(* ================================================================== *)
(** * The routes: status codes and error messages *)

(** C2.  A body that is an object without [topic], or with an empty one,
    is answered 400 "Topic is required" in every environment, with or
    without [GEMINI_API_KEY]; and the answer is 500 "GEMINI_API_KEY not
    configured" exactly when the body is an object whose [topic] is
    non-empty (truthy) and the key is unset or empty. *)
Theorem C2_topic_before_credential :
  forall (json_loads : string -> outcome json)
         (float_str str_repr : string -> string) req E w,
    (forall d, req = Body (JObj d) ->
               Dict.get "topic" d = None \/ Dict.get "topic" d = Some (JStr "") ->
               analyze_topic json_loads float_str str_repr req E w
               = (Return (Response 400 (JObj [("error", JStr "Topic is required")])), w))
    /\ (fst (analyze_topic json_loads float_str str_repr req E w)
        = Return (Response 500 (JObj [("error", JStr "GEMINI_API_KEY not configured")]))
        <-> exists d topic,
              req = Body (JObj d)
              /\ get_method (JObj d) "topic" (JStr "") = Return topic
              /\ truthy float_str topic = true
              /\ env_missing (GEMINI_API_KEY E) = true).
Proof.
  intros json_loads float_str str_repr req E w. split.
  - intros d -> [T|T]; rewrite RouteFacts.analyze_topic_run; simpl; now rewrite T.
  - rewrite RouteFacts.analyze_topic_run. split.
    + assert (other : forall e,
                 Return (error_response e)
                 = Return (Response 500 (JObj [("error", JStr "GEMINI_API_KEY not configured")])) ->
                 False).
      { intros e H. apply MFacts.return_inj in H.
        exact (proj2 (RouteFacts.error_response_other e) H). }
      destruct req as [data|name msg]; cbn [get_json fst].
      2:{ intros H. now apply other in H. }
      destruct (get_method data "topic" (JStr "")) as [topic|e] eqn:T.
      2:{ intros H. now apply other in H. }
      destruct (truthy float_str topic) eqn:Tr; cbn [negb fst]; [|discriminate].
      destruct (env_missing (GEMINI_API_KEY E)) eqn:K.
      * intros _. destruct data; try discriminate. now exists fields, topic.
      * destruct (analyze_topic_with_gemini json_loads float_str str_repr topic E w)
          as [[data'|e] w1]; cbn [fst].
        2:{ unfold handled. destruct (is_exception e); cbn [fst];
              [|discriminate].
            intros H. now apply other in H. }
        destruct (format_response float_str str_repr topic data' E w1)
          as [[r|e] w2]; cbn [fst]; [discriminate|].
        intros H. now apply other in H.
    + intros (d & topic & -> & T & Tr & K).
      cbn [get_json]. now rewrite T, Tr, K.
Qed.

════════

Whenever the word "true" occurs in a line of the records, that line counts toward the total; state the total only.

2